→ RECORDS SUPPLIED
(* ===== verification/Setup.v ===== *)
(** * The first start

    Sealing of stored secrets (adapter/secret_store.rs), the setup of a new installation
    (core/common/setup_service.rs, adapter/http/setup.rs, the transaction of
    adapter/persistence/config.rs) and the start around it (infrastructure/system/mod.rs
    and setup.rs).  Requests to complete the setup run concurrently: a request is checked
    in one step, its transaction is another, and a third sets the flag the wizard waits
    for.  Base64, AES-GCM, the derivation of its key, and the printing of JSON are
    parameters with their documented laws. *)

From Stdlib Require Import ZArith Lia List Ascii String.
From stdpp Require Import base list gmap strings.
From S2P Require Import Prelude RStr IpAddr DnsFilter Identity Users Config.

Local Open Scope string_scope.
Local Open Scope Z_scope.

(** ** Sealed secrets *)

(** base64, HKDF with AES-256-GCM, and [Value::to_string]. *)
Class Crypto (K : Type) : Type := {
  b64_encode : bytes -> string;
  b64_decode : string -> option bytes;
  derive_key : string -> K;
  aes_encrypt : K -> bytes -> bytes -> option bytes;
  aes_decrypt : K -> bytes -> bytes -> option bytes;
  json_to_string : Json -> string }.

Definition plain_value (j : Json) : Prop := match j with JString _ | JNumber _ => True | _ => False end.
(** Printing an object of plain values with distinct keys and parsing it gives an object
    with the same values, perhaps in another order. *)
Class CryptoLaws (K : Type) `{J : SerdeJson} `{C : Crypto K} : Prop := {
  law_b64 : forall b, bytes_ok b -> b64_decode (b64_encode b) = Some b;
  law_aes : forall k nonce p c, bytes_ok p -> aes_encrypt k nonce p = Some c -> bytes_ok c /\ aes_decrypt k nonce c = Some p;
  law_object : forall l, NoDup (map fst l) -> Forall (fun kv : string * Json => plain_value kv.2) l ->
    exists j, json_parse (json_to_string (JObject l)) = Some j /\ forall key, object_get j key = object_get (JObject l) key }.
(* ===== verification/Playbooks.v ===== *)
(** * Playbooks

    The playbooks an operator manages: the endpoints (adapter/http/response/soar.rs), the
    service (core/response/playbook_service.rs), the three tables with their keys, unique
    constraints and cascades (adapter/persistence/soar.rs, mod.rs), the default playbooks
    (domain/response/defaults.rs), and the reload after which the engine of [Soar] runs
    what is stored. *)

From Stdlib Require Import ZArith Lia List Ascii String Sorted.
From Corelib Require Import SpecFloat.
From stdpp Require Import base list gmap strings.
From S2P Require Import Prelude RStr Float Event Condition Matcher Soar.

Local Open Scope string_scope.
Local Open Scope Z_scope.

(** ** The tables *)

Record PlaybookRow : Type := mk_prow {
  p_id : Z; p_name : string; p_enabled : bool; p_trigger : string; p_threshold : option float; p_count : option Z; p_window : option Z; p_cooldown : Z }.
Record ActionRow : Type := mk_arow { a_id : Z; a_playbook : Z; a_order : Z; a_type : string; a_params : string }.
Record ConditionRow : Type := mk_crow { c_id : Z; c_playbook : Z; c_input : CreateConditionInput }.
(** Rows in the order of their insertion, and the next key of each table. *)
Record PlaybookDb : Type := mk_pdb {
  pt_playbooks : list PlaybookRow; pt_next : Z; pt_actions : list ActionRow; pt_next_action : Z; pt_conditions : list ConditionRow; pt_next_condition : Z }.
Definition empty_playbooks : PlaybookDb := mk_pdb [] 1 [] 1 [] 1.
Lemma request_sent env req w : let '(a, w') := system_handle dbg env req w in sent (asked req a) (sy_channel w) (sy_channel w').
Proof.
  destruct req as [|mode| |body|claims|claims]; cbn [system_handle].
  - done.
  - unfold set_enforce_mode. destruct (mode_from_str mode) as [m|]; [|done]. unfold change_mode, change_row. destruct (set_config_value _ _ _ _); [|done].
    unfold change_audit. by destruct (insert_audit_log _ _ _ _ _ _) as [[] ?].
  - done.
  - unfold update_system_config. destruct (update_config _ _ _ _) as [[updated|] c]; [|done].
    destruct (updated_keys_need_http_restart updated); [|done]. unfold trigger_mode. cbn [with_config sy_channel].
    pose proof (trigger_sent DoRestart (sy_channel w)) as Ht. by destruct (trigger DoRestart (sy_channel w)) as [[] ch].
  - unfold shutdown, end_run, trigger_mode. destruct (existsb _ _); [|done]. cbn [negb].
    pose proof (trigger_sent DoShutdown (sy_channel w)) as Ht. by destruct (trigger DoShutdown (sy_channel w)) as [[] ch].
  - unfold restart, end_run, trigger_mode. destruct (existsb _ _); [|done]. cbn [negb].
    pose proof (trigger_sent DoRestart (sy_channel w)) as Ht. by destruct (trigger DoRestart (sy_channel w)) as [[] ch].
Qed.

(** What was asked for and is not yet received, with a run that goes on. *)
Definition waiting_for (ms : list ShutdownMode) (r : SystemRun) : Prop :=
  match rn_end r with
  | None => ch_open (sy_channel (rn_world r)) = true /\ ms = option_list (ch_buffer (sy_channel (rn_world r)))
  | Some m => head ms = Some m
  end.
Lemma run_step_waiting e r ms : e <> Interrupt -> waiting_for ms r ->
  let '(a, r') := run_step dbg e r in waiting_for (ms ++ match e, a with Serve _ req, Some a => asked req a | _, _ => [] end) r'.
Proof.
  unfold waiting_for. intros Hni. destruct e as [env req| | |]; [| done | |]; cbn [run_step].
  - pose proof (request_sent env req (rn_world r)) as Hs. destruct (system_handle dbg env req (rn_world r)) as [a w']. cbn [rn_end rn_world].
    destruct (rn_end r) as [m|].
    + intros Hh. by destruct ms.
    + intros [Ho ->]. destruct (asked req a) as [|m [|]]; [| |done]; cbn [sent] in Hs.
      * rewrite Hs, app_nil_r. done.
      * destruct Hs as (_ & -> & ->). done.
  - intros Hw. rewrite app_nil_r. destruct (rn_end r) as [m|] eqn:He; [by rewrite He|]. destruct Hw as [Ho ->].
    destruct (ch_buffer _) eqn:Hb; cbn [rn_end]; [done|]. by rewrite He, Hb.
  - intros Hw. rewrite app_nil_r. destruct (rn_end r) as [m|] eqn:He; cbn [rn_end]; [done|by rewrite He].
Qed.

→ AIM OF THE TASK
Taking the line with "From Corelib Require Import SpecFloat." as the first and the line with "Record PlaybookRow : Type" as the last, retype that stretch of the data above exactly, with no other lines.

→ TASK RESPONSE
From Corelib Require Import SpecFloat.
From stdpp Require Import base list gmap strings.
From S2P Require Import Prelude RStr Float Event Condition Matcher Soar.

Local Open Scope string_scope.
Local Open Scope Z_scope.

(** ** The tables *)

Record PlaybookRow : Type := mk_prow {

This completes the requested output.